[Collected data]
○ ○ ○ ○ ○

(** C10, as the code has it.  A run of [create_chart] that loads its
    input and returns has written exactly one file, and no directory:
    the file is the caller's path when that path has an extension (as
    the default [throughput_chart.png] has), and the path with [.png]
    appended when it has none.  The name does not depend on the clock.
    A second successful run writes the same path and replaces the file
    of the first. *)
Theorem create_chart_output (accepts : artist -> bool) (csv_file output_image : string)
    (w w' : world) :
  loadable w csv_file ->
  create_chart accepts csv_file output_image w = (Ok tt, w') ->
  let target := if decide (extension output_image = "")
                then rstrip_dots output_image +:+ ".png" else output_image in
  (exists img, files w' = <[target := img]> (files w)) /\
  dirs w' = dirs w /\
  (savefig_target "throughput_chart.png" None).1 = "throughput_chart.png" /\
  (forall w'', loadable w' csv_file ->
     create_chart accepts csv_file output_image w' = (Ok tt, w'') ->
     (exists img', files w'' = <[target := img']> (files w)) /\
     dom (files w'') = dom (files w')).
Proof.
  intros Hload Hrun target.
  assert (Ht : (savefig_target output_image None).1 = target).
  { unfold savefig_target, target. by destruct (decide _). }
  destruct (create_chart_inv _ _ _ _ _ Hload Hrun) as [Hd [img Hf]]. rewrite Ht in Hf.
  split; [by exists img|]. split; [done|]. split; [reflexivity|].
  intros w'' Hload' Hrun'.
  destruct (create_chart_inv _ _ _ _ _ Hload' Hrun') as [Hd' [img' Hf']]. rewrite Ht in Hf'.
  split.
  - exists img'. by rewrite Hf', Hf, insert_insert_eq.
  - rewrite Hf', Hf, !dom_insert_L. by rewrite (assoc_L (∪)), (idemp_L (∪)).
Qed.

Lemma create_chart_output_witness :
  let w := world_of [("results.csv", Csv (throughput_frame sample_records))] [] in
  let w' := (create_chart_default draws_all w).2 in
  (exists img, files w' = <["throughput_chart.png" := img]> (files w)) /\
  dirs w' = dirs w.
Proof.
  intros w w'.
  destruct (create_chart_output draws_all "results.csv" "throughput_chart.png" w w')
    as (Hfile & Hdirs & _).
  - split; [apply (bool_decide_unpack _); vm_compute; exact I|].
    eexists. reflexivity.
  - vm_compute. reflexivity.
  - exact (conj Hfile Hdirs).
Defined.

(** C10, as stated, fails: for an output path without an extension the
    chart is not written to that path but to the path with [.png]
    appended. *)
Lemma create_chart_appends_extension :
  ~ (forall (accepts : artist -> bool) (csv_file output_image : string) (w w' : world),
       loadable w csv_file ->
       create_chart accepts csv_file output_image w = (Ok tt, w') ->
       is_Some (files w' !! output_image)).
Proof.
  intros H.
  set (w := world_of [("results.csv", Csv (throughput_frame sample_records))] []).
  specialize (H draws_all "results.csv" "chart" w (create_chart draws_all "results.csv" "chart" w).2).
  destruct H as [img Himg].
  - split; [apply (bool_decide_unpack _); vm_compute; exact I|].
    eexists. reflexivity.
  - vm_compute. reflexivity.
  - vm_compute in Himg. discriminate Himg.
Qed.

Example create_chart_extension_appended :
  let w := world_of [("results.csv", Csv (throughput_frame sample_records))] [] in
  let r := create_chart draws_all "results.csv" "chart" w in
  r.1 = Ok tt /\ files r.2 !! "chart" = None /\ is_Some (files r.2 !! "chart.png").
Proof.
  split; [vm_compute; reflexivity|]. split; [vm_compute; reflexivity|].
  vm_compute. eexists. reflexivity.
Qed.

(** ** The statistics of [create_price_analysis_plots] *)



(** *** The deviation of the returns *)


















(** * Further properties of the scripts *)

(** ** Moving averages over missing values *)






(** ** Too few prices *)

Lemma pct_NaN (x : float) : pct x NaN = NaN.
Proof. by destruct x. Qed.

Lemma price_returns_length (xs : Series) :
  (length (price_returns xs) <= length xs - 1)%nat.
Proof.
  unfold price_returns. rewrite pct_change_lagged.
  pose proof (ffill_from_length NaN xs) as Hlen. fold (ffill xs) in Hlen.
  destruct (ffill xs) as [|x d]; [simpl; lia|].
  rewrite lagged_cons, pct_NaN. simpl dropna.
  etrans; [apply List.filter_length_le|].
  rewrite length_zip_with. simpl in *. lia.
Qed.

(** X4. Too few prices.  The returns are at most one fewer than the
    prices; with at most two prices there is at most one return, its
    sample deviation is undefined and the annualized volatility that
    is printed is NaN; with at most one price the mean return is NaN
    as well. *)
Theorem volatility_needs_three_prices (Qsqrt : Q -> Q) (xs : Series) :
  (length (price_returns xs) <= length xs - 1)%nat /\
  ((length xs <= 2)%nat -> annualized_volatility Qsqrt (price_returns xs) = NaN) /\
  ((length xs <= 1)%nat -> mean (price_returns xs) = NaN).
Proof.
  pose proof (price_returns_length xs) as Hlen.
  split; [done|]. split; intros Hn.
  - unfold annualized_volatility, std, var.
    assert (Hd : (length (dropna (price_returns xs)) <= 1)%nat).
    { etrans; [apply List.filter_length_le|]. lia. }
    destruct (Nat.leb_spec (length (dropna (price_returns xs))) 1); [done | lia].
  - destruct (price_returns xs); [done | simpl in Hlen; lia].
Qed.

(** ** The extremes of the price summary *)

Lemma float_le_refl (x : float) : x <> NaN -> float_le x x.
Proof. destruct x; simpl; try done. intros _. apply Qle_refl. Qed.

Lemma sorted_head_least (s : Series) (x : float) :
  StronglySorted float_le s -> Forall (fun y => y <> NaN) s -> x ∈ s ->
  float_le (hd NaN s) x.
Proof.
  intros Hs Hna Hx. destruct s as [|y s]; [by apply elem_of_nil in Hx|].
  apply StronglySorted_inv in Hs as [_ Hall]. simpl.
  apply elem_of_cons in Hx as [->|Hx].
  - apply float_le_refl. by apply Forall_cons in Hna as [? _].
  - eapply Forall_forall in Hall; [exact Hall | exact Hx].
Qed.

Lemma sorted_last_greatest (s : Series) (x : float) :
  StronglySorted float_le s -> Forall (fun y => y <> NaN) s -> x ∈ s ->
  float_le x (List.last s NaN).
Proof.
  intros Hs. revert x. induction Hs as [|y s Hs IH Hall]; intros x Hna Hx.
  - by apply elem_of_nil in Hx.
  - apply Forall_cons in Hna as [Hy Hna].
    destruct s as [|z s].
    + apply list_elem_of_singleton in Hx as ->. by apply float_le_refl.
    + change (List.last (y :: z :: s) NaN) with (List.last (z :: s) NaN).
      apply elem_of_cons in Hx as [->|Hx]; [|by apply IH].
      eapply Forall_forall in Hall; [exact Hall|].
      destruct (exists_last (l:=z :: s)) as (l & u & E); [done|].
      rewrite E, last_last. apply elem_of_app. right. by left.
Qed.

(** X6. The summary of a series with at least one price that is not
    missing: it counts the prices that are not missing, and its
    minimum and its maximum are two of them, the one at most and the
    other at least every one of them. *)
Theorem price_summary_extremes (Qsqrt : Q -> Q) (xs : Series) :
  filter (fun x => x <> NaN) xs <> [] ->
  let s := describe Qsqrt xs in
  s_count s = length (filter (fun x => x <> NaN) xs) /\
  s_min s ∈ filter (fun x => x <> NaN) xs /\
  s_max s ∈ filter (fun x => x <> NaN) xs /\
  (forall x, x ∈ filter (fun x => x <> NaN) xs ->
     float_le (s_min s) x /\ float_le x (s_max s)).
Proof.
  intros Hne s. rewrite <- dropna_filter in *.
  set (sorted := isort fleb (dropna xs)).
  assert (Hin : forall x, x ∈ sorted <-> x ∈ dropna xs) by (intros x; apply isort_elem_of).
  assert (Hne' : sorted <> []).
  { intros E. destruct (dropna xs) as [|x l]; [done|].
    assert (x ∈ sorted) as Hx by (apply Hin; by left). rewrite E in Hx.
    by apply elem_of_nil in Hx. }
  pose proof (sorted_observations xs) as Hs. fold sorted in Hs.
  assert (Hna : Forall (fun y => y <> NaN) sorted).
  { apply Forall_forall. intros y Hy%Hin. rewrite dropna_filter in Hy.
    by apply list_elem_of_filter in Hy as [? _]. }
  assert (Hmin : s_min s = hd NaN sorted).
  { unfold s, describe, series_min. simpl. fold sorted. by destruct sorted. }
  assert (Hmax : s_max s = List.last sorted NaN) by done.
  rewrite Hmin, Hmax. split; [done|]. split; [|split].
  - apply Hin. destruct sorted; [done | by left].
  - apply Hin. destruct (exists_last Hne') as (l & x & ->).
    rewrite last_last. apply elem_of_app. right. by left.
  - intros x Hx%Hin. split; [by apply sorted_head_least | by apply sorted_last_greatest].
Qed.

Lemma price_summary_extremes_witness :
  let xs := [Finite 100; NaN; Finite 110; Finite 99] in
  let s := describe sample_sqrt xs in
  s_count s = length (filter (fun x => x <> NaN) xs) /\
  s_min s ∈ filter (fun x => x <> NaN) xs /\
  s_max s ∈ filter (fun x => x <> NaN) xs /\
  (forall x, x ∈ filter (fun x => x <> NaN) xs ->
     float_le (s_min s) x /\ float_le x (s_max s)).
Proof.
  apply (price_summary_extremes sample_sqrt [Finite 100; NaN; Finite 110; Finite 99]).
  vm_compute. discriminate.
Defined.

Example price_summary_of_four_prices :
  let s := describe sample_sqrt [Finite 100; NaN; Finite 110; Finite 99] in
  s_count s = 3%nat /\ s_min s = Finite 99 /\ s_max s = Finite 110.
Proof. vm_compute. done. Qed.

(** ** The median does not depend on the order of the rows *)


Lemma canon_feq (x y : float) : canon x = canon y <-> feq x y.
Proof.
  destruct x as [p| | |], y as [q| | |]; simpl; try (split; (done || discriminate)).
  split.
  - intros H. injection H as H. by apply Qred_eq_iff.
  - intros H. f_equal. by apply Qred_complete.
Qed.

Lemma canon_idemp (x : float) : canon (canon x) = canon x.
Proof. destruct x; simpl; [|done..]. by rewrite Qcanon.Qred_involutive. Qed.

Lemma fleb_canon (x y : float) : fleb (canon x) (canon y) = fleb x y.
Proof.
  destruct x as [p| | |], y as [q| | |]; simpl; try done.
  by rewrite !Qred_correct.
Qed.

Lemma dropna_canon (xs : Series) : dropna (map canon xs) = map canon (dropna xs).
Proof.
  induction xs as [|x xs IH]; simpl; [done|].
  replace (notna (canon x)) with (notna x) by (by destruct x).
  destruct (notna x); simpl; by rewrite IH.
Qed.

Lemma fleb_antisym (x y : float) :
  fleb x y = true -> fleb y x = true -> feq x y.
Proof.
  destruct x as [p| | |], y as [q| | |]; simpl; try done.
  rewrite !Qle_bool_iff. apply Qle_antisym.
Qed.

Lemma filter_perm {A} (p : A -> bool) (l l' : list A) :
  l ≡ₚ l' -> List.filter p l ≡ₚ List.filter p l'.
Proof.
  induction 1 as [|x l l' _ IH|x y l|l l' l'' _ IH1 _ IH2]; simpl.
  - done.
  - destruct (p x); [by constructor | done].
  - destruct (p x), (p y); try done. apply Permutation_swap.
  - by etrans.
Qed.

(** The sorted observations of two series that are permutations of
    each other agree up to representation, position by position. *)
Lemma sorted_observations_perm (xs ys : Series) :
  xs ≡ₚ ys ->
  map canon (isort fleb (dropna xs)) = map canon (isort fleb (dropna ys)).
Proof.
  intros Hperm.
  rewrite <- !(isort_map canon fleb fleb) by apply fleb_canon.
  rewrite <- !dropna_canon.
  apply (StronglySorted_unique_strong (fun a b => fleb a b = true)).
  - intros x1 x2 H1 H2 H12 H21.
    apply isort_elem_of, list_elem_of_In, filter_In in H1 as [H1 _].
    apply isort_elem_of, list_elem_of_In, filter_In in H2 as [H2 _].
    apply in_map_iff in H1 as (a & <- & _). apply in_map_iff in H2 as (b & <- & _).
    rewrite <- (canon_idemp a), <- (canon_idemp b).
    apply canon_feq. by apply fleb_antisym.
  - apply (isort_sorted fleb (fun x => notna x = true) fleb_total fleb_trans),
      dropna_observed.
  - apply (isort_sorted fleb (fun x => notna x = true) fleb_total fleb_trans),
      dropna_observed.
  - rewrite !isort_perm. apply filter_perm. by apply Permutation_map.
Qed.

○ ○ ○ ○ ○

■ **Task requirements**
Return exactly what appears above, from the first line of the entries to the line with "let target := if", inclusive.

■ **Response to the exercise**
(** C10, as the code has it.  A run of [create_chart] that loads its
    input and returns has written exactly one file, and no directory:
    the file is the caller's path when that path has an extension (as
    the default [throughput_chart.png] has), and the path with [.png]
    appended when it has none.  The name does not depend on the clock.
    A second successful run writes the same path and replaces the file
    of the first. *)
Theorem create_chart_output (accepts : artist -> bool) (csv_file output_image : string)
    (w w' : world) :
  loadable w csv_file ->
  create_chart accepts csv_file output_image w = (Ok tt, w') ->
  let target := if decide (extension output_image = "")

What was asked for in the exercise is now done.